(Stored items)

(* ===== verification/GraphOk.v ===== *)
(** * The graph phase of the validator

    What [validateGraph] reports on any document whose columns have their Go types:
    the cycles of the graph of safe nodes and the safe nodes no root reaches. *)

From S2P Require Import Prelude Schema Templates SymbolTable Ast Diagnostic Validate Traversal GraphWalk.
#[local] Open Scope Z_scope.

Section document.
Context (d : Document) (Ht : graph_typed d).
Local Abbreviation clauses := (length (dClauseAssertionRoots d)).
Local Abbreviation colour states node := (states !!! Z.to_nat (node - 1)).

(** ** Roots *)

Definition referencedClause (c : nat) : Prop := ∃ i, (i < requirementRows d)%nat ∧ clauseRange d i = true ∧ Z.of_nat c + 1 ∈ clauseEdges d i.
Definition safeClause (c : nat) : Prop := (c < clauseRows d)%nat ∧ (checkClauseRow d c).2 = false.

(** The roots of the requirements and of the safe clauses they reference. *)
Inductive graphRoot : Z → Prop :=
  | ApplicabilityRoot i : (i < requirementRows d)%nat → graphRoot (dRequirementApplicabilityRoots d !!! i)
  | AssertionRoot c : safeClause c → referencedClause c → graphRoot (dClauseAssertionRoots d !!! c)
  | EvidenceRoot c node : safeClause c → referencedClause c → node ∈ evidenceEdges d c → graphRoot node.

Definition reachedNode (m : Z) : Prop := ∃ root, graphRoot root ∧ safeNode d root ∧ rtc (edge d) root m.

Lemma reachedNode_closed u v : reachedNode u → edge d u v → reachedNode v.
Proof. intros (root & H1 & H2 & H3) He. exists root. split_and!; [done..|]. by eapply rtc_r. Qed.

Lemma reachedNode_root root : graphRoot root → safeNode d root → reachedNode root.
Proof. intros. by exists root. Qed.

(** ** Clause states *)

Lemma checkClauseRow_safe c : (c < clauseRows d)%nat → (checkClauseRow d c).2 = false →
  inTable (dClauseAssertionRoots d !!! c) (zlen (dNodeKinds d)) = true ∧ evidenceRange d c = true ∧ remediationRange d c = true.
Proof.
  intros _. unfold checkClauseRow. destruct (validOwnerSpan _ _ _). cbv zeta. cbn [snd]. rewrite !orb_false_iff, !negb_false_iff. tauto.
Qed.

Lemma clauseRows_le : (clauseRows d ≤ clauses)%nat.
Proof. apply safeMin_le. by left. Qed.

Lemma requirementRows_le : (requirementRows d ≤ length (dRequirementApplicabilityRoots d))%nat.
Proof. apply safeMin_le. right. by left. Qed.

Definition clauseBase (c : nat) : Z := (checkClauseRows d).2 !!! c.

Lemma length_clauseState : length (checkClauseRows d).2 = clauses.
Proof. unfold checkClauseRows. cbn [snd]. rewrite length_app, !length_map, length_seq, length_replicate. pose proof clauseRows_le. lia. Qed.

Lemma clauseBase_safe c : (c < clauses)%nat → (safeClause c ∧ clauseBase c = 0) ∨ (¬ safeClause c ∧ clauseBase c = clauseStateUnsafe).
Proof.
  intros Hc. unfold clauseBase, checkClauseRows. cbn [snd]. rewrite map_map. destruct (decide (c < clauseRows d)%nat) as [Hlt|Hge].
  - rewrite lookup_total_app_l by (rewrite length_map, length_seq; done). rewrite map_seq_lookup_total by done.
    unfold safeClause. destruct (checkClauseRow d c).2; [right; split; [by intros []|done]|by left].
  - right. split; [unfold safeClause; lia|]. rewrite lookup_total_app_r by (rewrite length_map, length_seq; lia). apply lookup_total_replicate_2. rewrite length_map, length_seq. lia.
Qed.

(** The clauses of [P] are referenced. *)
Definition refState (P : nat → Prop) (cs : list Z) : Prop := length cs = clauses ∧
  ∀ c, (c < clauses)%nat → (P c ∧ cs !!! c = Z.lor (clauseBase c) clauseStateReferenced) ∨ (¬ P c ∧ cs !!! c = clauseBase c).

Lemma refState_ext P Q cs : (∀ c, P c ↔ Q c) → refState P cs → refState Q cs.
Proof. intros H [Hl Hc]. split; [done|]. intros c Hlt. destruct (Hc c Hlt) as [[? ?]|[? ?]]; [left|right]; split; try done; by rewrite <-H. Qed.
Lemma lowerFieldSchema_ok fields source slots :
  Fields.table_ok fields → (∀ n, n ∈ names fields → ∃ b, Interner.Bytes source n = Some b ∧ b ≠ []) →
  zlen (names fields) < MaxUint32 → zlen (names fields) < slots → 0 < slots → Z.land slots (slots - 1) = 0 →
  namesSpelled source (names fields) ≤ MaxUint32 →
  ∃ c l ks, lowerFieldSchema fields source {| symIDs := make_ slots; dst := noSymbols |} = Ok (c, l) ∧
    fielded fields source slots (length (names fields)) c l ks.
Proof.
  intros Ht Hn Hlim Hslots Hpos Hp2 Hb. unfold lowerFieldSchema.
  for_loop (λ i cl, ∃ ks, fielded fields source slots i cl.1 cl.2 ks) as ([c l] & E & ks & Hc).
  - exists []. split; simpl; [|done|intros; lia|].
    + split; [constructor|by split|]. apply table_ok_fresh; [lia|done].
    + unfold make_. rewrite length_replicate. lia.
  - intros i [c l] Hi (ks & Hc). destruct (lowerField_ok fields source slots i c l ks) as (c' & l' & ks' & E & Hc'); [done..|].
    exists (c', l'). split; [done|]. by exists ks'.
  - by exists c, l, ks.
Qed.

== Work instruction ==
Please restate only the opening stretch of the records above: every line from the first through the one containing "Section document.", exactly as written.

== Task response ==
(* ===== verification/GraphOk.v ===== *)
(** * The graph phase of the validator

    What [validateGraph] reports on any document whose columns have their Go types:
    the cycles of the graph of safe nodes and the safe nodes no root reaches. *)

From S2P Require Import Prelude Schema Templates SymbolTable Ast Diagnostic Validate Traversal GraphWalk.
#[local] Open Scope Z_scope.

Section document.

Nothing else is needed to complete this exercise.